§ **WHAT YOU ARE ASKED TO DO**
The lines to return are those below that contain the word "Abbreviation".
== DATASET RECORDS ==
(* ===== verification/GapActor.v ===== *)
(** The gap repair of one timeline actor: the handlers of
    [koushi-core/src/timeline/gap_repair.rs] and the arms of [actor.rs], [relay.rs] and
    [navigation.rs] that drive them.

    The actor handles one message at a time.  It spawns inspections and repairs, whose results
    come back as messages with the serial they were started with, and it arms a timer while a
    repaired batch has not come through the relay.  [delivered] says whether the reducer's channel
    accepts the actions of the message, and a [RelayProgress] how far the rest of a batch's
    handling came; diagnostics are not modelled.  Messages that a replaced actor would refuse are
    not steps of this one. *)

From stdpp Require Import base list strings gmap.
From Stdlib Require Import ZArith Lia.
From S2P Require Import Prelude Text LiveTail AccountWork Panes PaneActions TimelineItem GapRepair.
Local Open Scope string_scope.
Local Open Scope list_scope.
Local Open Scope Z_scope.
Local Set Warnings "-clear-no-such-hyp".

Definition TimelineViewportObservation_default : TimelineViewportObservation :=
  {| display_window_revision := None; first_visible_event_id := None;
     last_visible_event_id := None; visible_gap_ids := []; at_bottom := false;
     bottom_arrival := Arrival_Programmatic |}.
Inductive MatrixTimelineContinuity := Matrix_Unknown | Matrix_Gapped | Matrix_Complete.

Section actor.
Context {Descriptor : Type} `{!EqDecision Descriptor}
        (revision_of : Descriptor -> Z) (older_of newer_of : Descriptor -> option string).

Abbreviation Handle := (MatrixTimelineGapHandle Descriptor).
Abbreviation Checkpoint := (MatrixRoomSubscriptionCheckpoint Descriptor).

Record MatrixTimelineGapInspection := {
  continuity : MatrixTimelineContinuity; gaps : list Handle }.
Record MatrixTimelineGapRepairResult := {
  outcome : MatrixTimelineGapRepairOutcome; last_projection_batch : option Z }.

Record PendingTimelineGapProjection := {
  projection_trigger : TimelineGapRepairTrigger; repair_generation : Z;
  projection_gap_count : Z; projection_batches_processed : Z }.
Record PendingLiveTailRefreshCompletion := {
  tail_epoch : Z; tail_operation_generation : Z; tail_outcome : LiveTailRefreshOutcome }.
===
§ **TASK SOLUTION**
Abbreviation Handle := (MatrixTimelineGapHandle Descriptor).
Abbreviation Checkpoint := (MatrixRoomSubscriptionCheckpoint Descriptor).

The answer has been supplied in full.